Teen facing alcohol charges gets plea deal

Local News

It is illegal for individuals under 21 to consume alcohol in Minnesota.

Under state law, there’s a “zero-tolerance” drunk driving policy for those who are underage. That means any amount of alcohol consumed could result in a DWI charge, even for a very small amount.

Last July, a Faribault County 19-year-old male was cited with DWI – operating a motor vehicle under the influence of alcohol; underage drinking and driving; and liquor consumption by a person under 21.

However, the teen was not convicted of any of the misdemeanor charges.
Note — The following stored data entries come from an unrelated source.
(** The elementary row operations, and a finite sequence of them applied
    to a system. *)
Inductive row_operation : Type :=
| Swap (row1 row2 : Z)
| Scale (coefficient : Decimal) (row : Z)
| AddMultiple (coefficient : Decimal) (row_to_add row_to_be_added_to : Z).

Definition apply_operation (op : row_operation) : LinearSystem.M unit :=
  match op with
  | Swap row1 row2 => LinearSystem.swap_rows row1 row2
  | Scale coefficient row => LinearSystem.multiply_coefficient_and_row coefficient row
  | AddMultiple coefficient row_to_add row_to_be_added_to =>
      LinearSystem.add_multiple_times_row_to_row coefficient row_to_add row_to_be_added_to
  end.

Definition apply_operations (ops : list row_operation) : LinearSystem.M unit :=
  for_each ops apply_operation.

(** [x] satisfies every equation of [s] within epsilon, and exactly. *)
Definition satisfies_all_within_epsilon (x : Vector.t) (s : LinearSystem.obj) : bool :=
  forallb (satisfies_within_epsilon x) (LinearSystem.planes s).

Definition solves_all (x : Vector.t) (s : LinearSystem.obj) : Prop :=
  Forall (solves x) (LinearSystem.planes s).

(** In a system of [n] rows: a scaling by a coefficient that is not zero,
    and the addition of a multiple of a row to another row. *)
Definition elementary (n : nat) (op : row_operation) : Prop :=
  match op with
  | Swap _ _ => True
  | Scale coefficient _ => coefficient ≠ 0%Qc
  | AddMultiple _ row_to_add row_to_be_added_to =>
      index n row_to_add ≠ index n row_to_be_added_to
  end.

(** The system of the single plane x = 0. *)
Definition plane_x_is_0 : LinearSystem.obj :=
  Eval vm_compute in
    match system_of [([1; 0; 0], 0)] with
    | Ok s => s
    | Err _ => LinearSystem.Build [] 0
    end.

(** The entry of row [r] in column [c]. *)
Definition entry_at (s : LinearSystem.obj) (r c : nat) : option Decimal :=
  LinearSystem.planes s !! r ≫= λ p, Plane.normal_vector p !! c.

(** Row [k] of [s'] is the plane built from row [k] of [s] plus [alpha]
    times row [r] of [s]. *)
Definition combined (s s' : LinearSystem.obj) (r k : nat) (alpha : Decimal) : Prop :=
  ∃ pr pk pk',
    LinearSystem.planes s !! r = Some pr ∧ LinearSystem.planes s !! k = Some pk ∧
    LinearSystem.planes s' !! k = Some pk' ∧
    length (Plane.normal_vector pr) = length (Plane.normal_vector pk) ∧
    Plane.__init__
      (Some (zip_with Qcplus (Vector.scalar_multiply (Plane.normal_vector pr) alpha)
               (Plane.normal_vector pk)))
      (Some (Plane.constant_term pr * alpha + Plane.constant_term pk)%Qc) = Ok pk'.

(** A system of planes given by decimal fractions. *)
Definition system_of_rationals (rows : list (list Q * Q)) : res LinearSystem.obj :=
  mapM (λ '(n, c), Plane.__init__ (Some (map Q2Qc n)) (Some (Q2Qc c))) rows
  ≫= LinearSystem.__init__.

Definition system_or_empty (r : res LinearSystem.obj) : LinearSystem.obj :=
  match r with Ok s => s | Err _ => LinearSystem.Build [] 0 end.

(** The plane 1e-11 x + 1e-9 y = 0. *)
Definition one_small_row : LinearSystem.obj :=
  Eval vm_compute in
    system_or_empty (system_of_rationals
      [([1 # 100000000000; 1 # 1000000000; 0], 0)]%Q).

(** The planes 5e-11 x + y = 0, 5e-11 x = 0 and 5e-11 x + 5 y = 0. *)
Definition three_small_rows : LinearSystem.obj :=
  Eval vm_compute in
    system_or_empty (system_of_rationals
      [([5 # 100000000000; 1; 0], 0); ([5 # 100000000000; 0; 0], 0);
       ([5 # 100000000000; 5; 0], 0)]%Q).

(** The planes 5e-11 x + y = 0 and 5e-11 x + 5 y + z = 0. *)
Definition two_small_rows : LinearSystem.obj :=
  Eval vm_compute in
    system_or_empty (system_of_rationals
      [([5 # 100000000000; 1; 0], 0); ([5 # 100000000000; 5; 1], 0)]%Q).

(** The pivot column of a row, as claims C4 and C5 define it: the first
    index of its normal vector whose entry is not within epsilon of zero. *)
Definition pivot_column (p : Plane.obj) : option Z :=
  match Plane.first_nonzero_index (Plane.normal_vector p) with
  | Ok k => Some k
  | Err _ => None
  end.

(** The triangular form and the reduced form of [three_planes]. *)
Definition three_planes_triangular : LinearSystem.obj :=
  Eval vm_compute in snd (triangular_form_of three_planes).

Definition three_planes_reduced : LinearSystem.obj :=
  Eval vm_compute in snd (rref_of three_planes).

(** Entries within epsilon of zero, entries that can be pivots, and
    columns that are zero, or near zero, from a row on. *)
Definition near_zero_at (s : LinearSystem.obj) (r c : nat) : Prop :=
  ∃ y, entry_at s r c = Some y ∧ is_near_zero y = true.

Definition pivot_at (s : LinearSystem.obj) (r c : nat) : Prop :=
  ∃ x, entry_at s r c = Some x ∧ is_near_zero x = false.

Definition zero_below (s : LinearSystem.obj) (r c : nat) : Prop :=
  ∀ k, (r < k < length (LinearSystem.planes s))%nat → entry_at s k c = Some 0%Qc.

Definition zero_from (s : LinearSystem.obj) (r c : nat) : Prop :=
  ∀ k, (r ≤ k < length (LinearSystem.planes s))%nat → entry_at s k c = Some 0%Qc.

Definition near_zero_from (s : LinearSystem.obj) (r c : nat) : Prop :=
  ∀ k, (r ≤ k < length (LinearSystem.planes s))%nat → near_zero_at s k c.

(** The column at which the search for a pivot resumes after the pivot
    columns [cs]. *)
Definition next_column (cs : list nat) : nat :=
  match last cs with Some c => S c | None => 0%nat end.

(** The pivot found in row [i], in column [c], after the pivot columns
    [before] of the rows above: the entry is not within epsilon of zero,
    every entry below it is zero, and the row is within epsilon of zero
    from the column after the previous pivot up to [c]. *)
Definition pivot_row (d : Z) (s : LinearSystem.obj) (before : list nat) (i c : nat)
  : Prop :=
  Z.of_nat c < d ∧ (next_column before ≤ c)%nat ∧
  pivot_at s i c ∧ zero_below s i c ∧
  ∀ c', (next_column before ≤ c' < c)%nat → near_zero_at s i c'.

(** The rows from [m] on are within epsilon of zero in the columns from
    [c0] up to the dimension [d]. *)
Definition no_pivot_from (d : Z) (s : LinearSystem.obj) (m c0 : nat) : Prop :=
  ∀ k c', (m ≤ k < length (LinearSystem.planes s))%nat → (c0 ≤ c')%nat →
          Z.of_nat c' < d → near_zero_at s k c'.

(** The staircase of pivot columns [cs] of the system [T] in [d] columns:
    row [i] has its pivot in column [cs !! i], the columns increase, and the
    rows that have no pivot are within epsilon of zero after the last pivot
    column. *)
Definition staircase (d : Z) (T : LinearSystem.obj) (cs : list nat) : Prop :=
  (length cs ≤ length (LinearSystem.planes T))%nat ∧
  (∀ i c, cs !! i = Some c → pivot_row d T (take i cs) i c) ∧
  no_pivot_from d T (length cs) (next_column cs).

(** What the elimination does to the system while it handles row [rn]: the
    rows above are kept, a column that was zero from row [rn] on stays so,
    and row [rn] is within epsilon of zero wherever all rows from [rn] on
    were. *)
Definition row_step (s s' : LinearSystem.obj) (rn : nat) : Prop :=
  length (LinearSystem.planes s') = length (LinearSystem.planes s) ∧
  LinearSystem.dimension s' = LinearSystem.dimension s ∧
  (∀ k, (k < rn)%nat → LinearSystem.planes s' !! k = LinearSystem.planes s !! k) ∧
  (∀ z, zero_from s rn z → zero_from s' rn z) ∧
  (∀ c', near_zero_from s rn c' → near_zero_at s' rn c').

(** The state of the loop of [compute_triangular_form] before row [rn],
    with the column cursor [col] and the pivot columns [cs] found so far. *)
Definition triangular_invariant (d : Z) (s : LinearSystem.obj) (rn : nat) (col : Z)
    (cs : list nat) : Prop :=
  (∀ i c, cs !! i = Some c → pivot_row d s (take i cs) i c) ∧
  ((length cs = rn ∧ col = Z.of_nat (next_column cs)) ∨
   ((length cs < rn)%nat ∧ d ≤ col ∧ no_pivot_from d s (length cs) (next_column cs))).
According to court records, the teen’s attorney was able to work out a plea deal with county prosecutors to dismiss two charges and have the DWI charge reduced.

The agreement to amend charges was based on the strength of the evidence to support the necessary elements to convict for DWI,” says County Attorney Cameron Davis. “The charges were amended to careless driving based upon his driving under the influence.”
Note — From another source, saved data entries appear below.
(** * Grant Ships: the budget, allocation and distribution ledger

    A shallow embedding of the request handlers of [src/server.js] that write
    the ledger,

      - [POST /ships]                      ([createShip]),
      - [POST /ships/:id/fund]             ([fund]),
      - [POST /ships/:id/apply]            ([apply]),
      - [POST /applications/:id/allocate]  ([allocate]),
      - [POST /ships/:id/distribute]       ([distribute]),

    over the four in-memory maps [ships], [applications], [allocations] and
    [distributions], of [GET /stats] ([stats]), which reads them, and of the
    whitelist middleware ([fetchWhitelist], [requireWhitelist]) with its
    cache.

    Conventions of the embedding.

    - A handler is a function from the request, the answers of its external
      collaborators (the uuid drawn, the chain's reply, the outcome of each
      transfer) and the store to the new store and the response.  A request
      is served from its first line to its last before the next one is
      looked at; what two distributions that overlap at an [await] do to each
      other is not described.
    - The amounts the server keeps as decimal strings of BigInts ([budget],
      [allocated], [distributed], [amount], ...) are kept as the integer they
      denote, in [Z]; BigInt's [/] is [Z.quot].
    - [formatETH] renders an amount, and raises on one that does not fit 512
      signed bits.  The text rendered is not kept, a response carries the
      amount in wei that was formatted.  The exception is kept in [apply],
      [allocate] and [distribute]; the log line of [fund] and the entries
      of the payout loop format amounts that stay in range.
    - A value of a request body is a string, a boolean, a safe integer,
      [null] or [undefined]; objects, arrays and the other numbers are not
      described.
    - [ethers.isAddress] and [ethers.parseEther] belong to a dependency; the
      handlers take them as parameters.  [Module Ethers] gives an instance
      used to run the handlers on concrete requests.
    - The clock ([Date.now], [startDate], [endDate], [createdAt],
      [distributedAt]) and the free-text fields [description], [criteria] and
      [links] are never read by the handlers above and are left out.  The
      [requireWhitelist] middleware runs before a handler and does not touch
      the store: it is modelled on its own, over its cache, and the handlers
      are what runs once it has called [next()]. *)

From Stdlib Require Import ZArith List String Ascii Bool Lia DecimalString.
Import ListNotations.
Local Open Scope string_scope.
Local Open Scope Z_scope.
A citation issued by a deputy says the teen was driving when he was stopped at the intersection of Highway 169 and 150th Street at 1:26 a.m. on July 12. His blood-alcohol content level was determined to be .09.

Davis says the plea agreement was not based on any issues with procedure followed by the citing deputy during the traffic stop.
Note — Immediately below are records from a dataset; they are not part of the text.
(** Points, one at least, and a field of point data without a value
    that the store masks on reading; [masked d x] tells whether it
    masks the value [x] in a variable of dtype [d], as it does for
    the fill value of the dtype. *)
Definition points_plain (masked : dtype -> F -> bool) (d : dtype)
    (points : farray2) : Prop :=
  f2_rows points <> []
  /\ Forall (Forall (fun x => masked d x = false)) (f2_rows points).

Definition field_plain (masked : dtype -> F -> bool) (d : dtype)
    (a : farray1) : Prop :=
  Forall (fun x => masked d x = false) (f1_items a).

(** The attributes and the dimensions that [write] sets first, and the
    variables that it creates before the cell blocks. *)
Definition global_attrs (title : string) : dict string attr :=
  [ ("title", AText title); ("version", AFloat32 "5.1");
    ("api_version", AFloat32 "5.1"); ("floating_point_word_size", AInt 8) ].

Definition fixed_dims (num_nodes total num_el_blk num_node_sets
    num_side_sets : nat) : dict string nat :=
  [ ("num_nodes", num_nodes); ("num_dim", 3%nat); ("num_elem", total);
    ("num_el_blk", num_el_blk); ("num_node_sets", num_node_sets);
    ("num_side_sets", num_side_sets); ("len_string", 33%nat);
    ("len_line", 81%nat); ("four", 4%nat); ("time_step", 0%nat) ].

Definition time_whole_variable : string * variable :=
  ("time_whole", Var ["time_step"] None (Num1 float32 [cast float32 fzero])).

Definition coor_names_variable : string * variable :=
  ("coor_names",
   Var ["num_dim"; "len_string"] None
       (Char2 33 [88%Z :: repeat 0%Z 32; 89%Z :: repeat 0%Z 32;
                  90%Z :: repeat 0%Z 32])).

Definition coord_variable (d : dtype) (points : farray2) : string * variable :=
  ("coord",
   Var ["num_dim"; "num_nodes"] None
       (Num2 d (length (f2_rows points))
             (transpose (f2_ncols points) (f2_rows points)))).

Definition eb_prop1_variable (num_el_blk : nat) : string * variable :=
  ("eb_prop1", Var ["num_el_blk"] None (put_range int32 num_el_blk)).

Definition name_nod_var_variable (names : list pystr) : string * variable :=
  ("name_nod_var",
   Var ["num_nod_var"; "len_string"] None (Char2 33 (map (padded 33) names))).

Definition vals_nod_var_variable (d : dtype) (fields : list farray1)
    : string * variable :=
  ("vals_nod_var",
   Var ["time_step"; "num_nod_var"; "num_nodes"] None
       (Num3 d [map f1_items fields])).

(** The dimensions and the variables that [write] creates before the
    node sets, for points of dtype [dp] and point data of dtype [d0]. *)
Definition mesh_dims (num_nodes num_node_sets num_side_sets : nat)
    (cells : dict string iarray2) (pd : dict pystr farray1) : dict string nat :=
  fixed_dims num_nodes (total_num_elems cells) (length cells)
             num_node_sets num_side_sets
  ++ flat_map block_dims (enumerate cells)
  ++ match pd with
     | [] => []
     | _ :: _ => [("num_nod_var", length pd)]
     end.

Definition mesh_variables (dp d0 : dtype) (points : farray2)
    (cells : dict string iarray2) (pd : dict pystr farray1)
    : dict string variable :=
  [time_whole_variable; coor_names_variable; coord_variable dp points;
   eb_prop1_variable (length cells)]
  ++ map block_variable (enumerate cells)
  ++ match pd with
     | [] => []
     | _ :: _ => [name_nod_var_variable (keys pd);
                  vals_nod_var_variable d0 (values pd)]
     end.

(** **** Further views of a container *)

(** The part of a container that [read] looks at: the dimension
    [num_nodes] and the variables under the names of [recognised]. *)
Definition recognised_part (nc : container) : container :=
  Container []
            match dict_get "num_nodes" (c_dims nc) with
            | Some n => [("num_nodes", n)]
            | None => []
            end
            (filter (fun kv => recognised (fst kv)) (c_vars nc)).

(** The container with every [elem_type] attribute changed by [f]. *)
Definition map_elem_types (f : string -> string) (nc : container)
    : container :=
  Container (c_attrs nc) (c_dims nc)
            (map (fun kv => (fst kv,
                             Var (v_dims (snd kv))
                                 (option_map f (v_elem_type (snd kv)))
                                 (v_data (snd kv))))
                 (c_vars nc)).

(** The names under which [read] takes coordinates. *)
Definition is_coordinate (key : string) : bool :=
  existsb (String.eqb key) ["coord"; "coordx"; "coordy"; "coordz"].

(** Column [j] of a matrix given by its rows. *)
Definition column (j : nat) (rows : list (list F)) : list F :=
  map (fun r => nth j r fzero) rows.

(** The column that the variable [name] ([coordx], [coordy] or
    [coordz]) gives to the points of [numpy.zeros]: its values
    converted to their dtype, or [zeros] where the container has no
    such variable. *)
Definition coordinate (name : string) (zeros : list F) (nc : container)
    : list F :=
  match dict_get name (c_vars nc) with
  | Some value =>
      match v_data value with
      | Num1 d xs => map (convert_f d float64) xs
      | _ => zeros
      end
  | None => zeros
  end.

(** The points of the locals are [n] rows of three values of
    [float64], as [numpy.zeros((n, 3))] makes them. *)
Definition points_shape (n : nat) (st : locals) : Prop :=
  l_points_dtype st = float64 /\ l_points_ncols st = 3%nat
  /\ length (l_points st) = n /\ wf_rows 3 (l_points st).

(** The columns of the points and the variables that fill them. *)
Definition axes : list (nat * string) :=
  [(0%nat, "coordx"); (1%nat, "coordy"); (2%nat, "coordz")].

(** The number of rows of a [connect] variable, 0 for any other. *)
Definition block_rows (kv : string * variable) : nat :=
  if substring 0 7 (fst kv) =? "connect" then
    match v_data (snd kv) with
    | Idx2 _ _ rows => length rows
    | _ => 0%nat
    end
  else 0%nat.

(** A variable from which [read] gets what the store holds: the
    arrays that [read] takes from it have no entry that the store
    masks, and the dtype of a [connect] variable is one that the
    subtraction keeps.  The variables that [read] skips are plain
    whatever they hold, and so is [name_nod_var], which [read] takes
    with the mask off. *)
Definition plain_variable (masked : dtype -> F -> bool)
    (kv : string * variable) : Prop :=
  if substring 0 7 (fst kv) =? "connect" then
    match v_data (snd kv) with
    | Idx2 d _ rows =>
        result_type d int64 = d
        /\ Forall (Forall (fun z => z <> default_fillvals d)) rows
    | _ => True
    end
  else if is_coordinate (fst kv) then
    match v_data (snd kv) with
    | Num2 d _ rows => Forall (Forall (fun x => masked d x = false)) rows
    | Num1 d xs => Forall (fun x => masked d x = false) xs
    | _ => True
    end
  else if fst kv =? "vals_nod_var" then
    match v_data (snd kv) with
    | Num3 d (step0 :: _) => Forall (Forall (fun x => masked d x = false)) step0
    | _ => True
    end
  else True.

(** A container that [read] gets as the store holds it. *)
Definition plain (masked : dtype -> F -> bool) (nc : container) : Prop :=
  Forall (plain_variable masked) (c_vars nc).

End Codec.

Arguments Idx1 {F} d items.
Arguments Idx2 {F} d ncols rows.
Arguments Char2 {F} ncols rows.
End exodus_io.

(** ** meshio/helpers.py *)

Module helpers.

(** *** Format resolution *)

Definition _extension_to_filetype : dict string string :=
  [ (".e", "exodus"); (".ex2", "exodus"); (".exo", "exodus");
    (".med", "med"); (".mesh", "medit"); (".msh", "gmsh-binary");
    (".xml", "dolfin-xml"); (".post", "permas"); (".post.gz", "permas");
    (".dato", "permas"); (".dato.gz", "permas"); (".h5m", "moab");
    (".off", "off"); (".stl", "stl-binary"); (".vtu", "vtu-binary");
    (".vtk", "vtk-binary"); (".xdmf", "xdmf"); (".xmf", "xdmf");
    (".inp", "abaqus") ].

(** [s.split(".")]: never empty. *)
Fixpoint split_dot (s : string) : list string :=
  match s with
  | EmptyString => [EmptyString]
  | String c s' =>
      if Ascii.eqb c "."%char then EmptyString :: split_dot s'
      else match split_dot s' with
           | [] => [String c EmptyString]
           | p :: ps => String c p :: ps
           end
  end.

(** [[".{}".format(ext) for ext in filename.split(".")[1:]]] *)
Definition suffixes_of (filename : string) : list string :=
  map (fun ext => ("." ++ ext)%string) (tl (split_dot filename)).

(** One turn of the loop of [_filetype_from_filename] over the state
    [(ext, out)]. *)
Definition suffix_step (table : dict string string)
    (st : string * option string) (suffix : string) : string * option string :=
  let ext := (suffix ++ fst st)%string in
  match dict_get ext table with
  | Some ft => (ext, Some ft)
  | None => (ext, snd st)
  end.

Definition filetype_loop (table : dict string string) (suffixes : list string)
    : string * option string :=
  fold_left (suffix_step table) (rev suffixes) ("", None).

Definition _filetype_from_filename (filename : string) : result string :=
  let '(ext, out) := filetype_loop _extension_to_filetype (suffixes_of filename) in
  match out with
  | Some ft => Ok ft
  | None => Raise (UnknownFormat ext)
  end.

(** ["".join(parts)] *)
Definition join (parts : list string) : string :=
  fold_right String.append "" parts.

(** Format resolution as the specification words it: the compound
    suffixes of the file name, the most specific (longest) first, and
    the first of them that the table knows. *)
Fixpoint compound_suffixes (suffixes : list string) : list string :=
  match suffixes with
  | [] => []
  | s :: rest => join (s :: rest) :: compound_suffixes rest
  end.

Fixpoint first_known (table : dict string string) (cands : list string)
    : option string :=
  match cands with
  | [] => None
  | c :: rest =>
      match dict_get c table with
      | Some ft => Some ft
      | None => first_known table rest
      end
  end.

Definition resolve_longest_suffix (filename : string) : result string :=
  let suffixes := suffixes_of filename in
  match first_known _extension_to_filetype (compound_suffixes suffixes) with
  | Some ft => Ok ft
  | None => Raise (UnknownFormat (join suffixes))
  end.


(** Whether a name has a dot in it. *)
Fixpoint contains_dot (s : string) : bool :=
  match s with
  | EmptyString => false
  | String c s' => Ascii.eqb c "."%char || contains_dot s'
  end.

(** A proper suffix [l] of [k]. *)
Definition proper_suffix (l k : string) : bool :=
  (String.length l <? String.length k)%nat
  && (substring (String.length k - String.length l) (String.length l) k =? l).

(** *** Dispatch *)

(** The format tags that the module lists for reading and for
    writing. *)
Definition input_filetypes : list string :=
  [ "abaqus"; "ansys"; "exodus"; "gmsh-ascii"; "gmsh-binary"; "dolfin-xml";
    "med"; "medit"; "permas"; "moab"; "off"; "stl-ascii"; "stl-binary";
    "vtk-ascii"; "vtk-binary"; "vtu-ascii"; "vtu-binary"; "xdmf" ].

Definition output_filetypes : list string :=
  [ "abaqus"; "ansys-ascii"; "ansys-binary"; "exodus"; "gmsh-ascii";
    "gmsh-binary"; "dolfin-xml"; "med"; "medit"; "permas"; "moab"; "off";
    "stl-ascii"; "stl-binary"; "vtk-ascii"; "vtk-binary"; "vtu-ascii";
    "vtu-binary"; "xdmf" ].

(** The codec modules that [helpers.py] imports. *)
Inductive codec : Type :=
| abaqus_io | ansys_io | dolfin_io | exodus_io | h5m_io | med_io | medit_io
| gmsh_io | off_io | permas_io | stl_io | vtk_io | vtu_io | xdmf_io.

(** The codecs whose [write] the dispatcher calls with the keyword
    [write_binary]. *)
Definition takes_write_binary (c : codec) : bool :=
  match c with
  | ansys_io | gmsh_io | stl_io | vtu_io | vtk_io => true
  | _ => false
  end.

Definition format_to_reader : dict string codec :=
  [ ("ansys", ansys_io); ("ansys-ascii", ansys_io); ("ansys-binary", ansys_io);
    ("gmsh", gmsh_io); ("gmsh-ascii", gmsh_io); ("gmsh-binary", gmsh_io);
    ("med", med_io); ("medit", medit_io); ("dolfin-xml", dolfin_io);
    ("permas", permas_io); ("moab", h5m_io); ("off", off_io);
    ("stl", stl_io); ("stl-ascii", stl_io); ("stl-binary", stl_io);
    ("vtu-ascii", vtu_io); ("vtu-binary", vtu_io);
    ("vtk-ascii", vtk_io); ("vtk-binary", vtk_io);
    ("xdmf", xdmf_io); ("exodus", exodus_io); ("abaqus", abaqus_io) ].

(** [if not file_format: file_format = _filetype_from_filename(filename)] *)
Definition deduce (filename : string) (file_format : option string)
    : result string :=
  match file_format with
  | None => _filetype_from_filename filename
  | Some fmt => if fmt =? "" then _filetype_from_filename filename else Ok fmt
  end.

(** [read]: the codec whose [read] it ends by calling on [filename]. *)
Definition read (filename : string) (file_format : option string)
    : result codec :=
  file_format <- deduce filename file_format ;;
  match dict_get file_format format_to_reader with
  | Some c => Ok c
  | None => Raise (UnsupportedFormat file_format filename)
  end.

Section Write.
(** The class [Mesh] of [mesh.py], which is not part of the sources
    at hand: [write] reads its attribute [cells], a mapping from
    canonical element type to a two-dimensional array of node
    indices, and passes the mesh on. *)
Variable Mesh : Type.
Variable cells : Mesh -> dict string iarray2.

(** [gmsh_io.num_nodes_per_cell], the fixed number of nodes per
    element of each canonical type; [gmsh_io.py] is not part of the
    sources at hand. *)
Variable num_nodes_per_cell : dict string nat.

(** A call [codec.write(filename, mesh)], with the flag
    [write_binary] where the source passes it. *)
Record call : Type := Call {
  call_codec : codec;
  call_filename : string;
  call_mesh : Mesh;
  call_write_binary : option bool
}.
In the petition to enter a plea of guilty, the teen admits to driving carelessly because he was drinking.

I was in control of my motor vehicle and had operated my vehicle after consuming alcohol carelessly on a highway in disregard of the safety and/or property rights of others,” says the signed petition.

The teen also agreed to increased jail time, supervision, license plate impoundment or vehicle forfeiture if he is convicted of future impaired driving offenses.

Notice of the teen’s misdemeanor careless driving conviction has been sent to the Department of Public Safety.

He must attend a MADD impact panel; be under supervised probation for one year; complete a chemical dependency assessment and follow recommendations; and pay a fine of $410. Jail time of 90 days was stayed for one year.

Given the action taken by the Department of Public Safety as a result of his conduct, there is no practical difference between this conviction and a misdemeanor DWI conviction,” says Davis.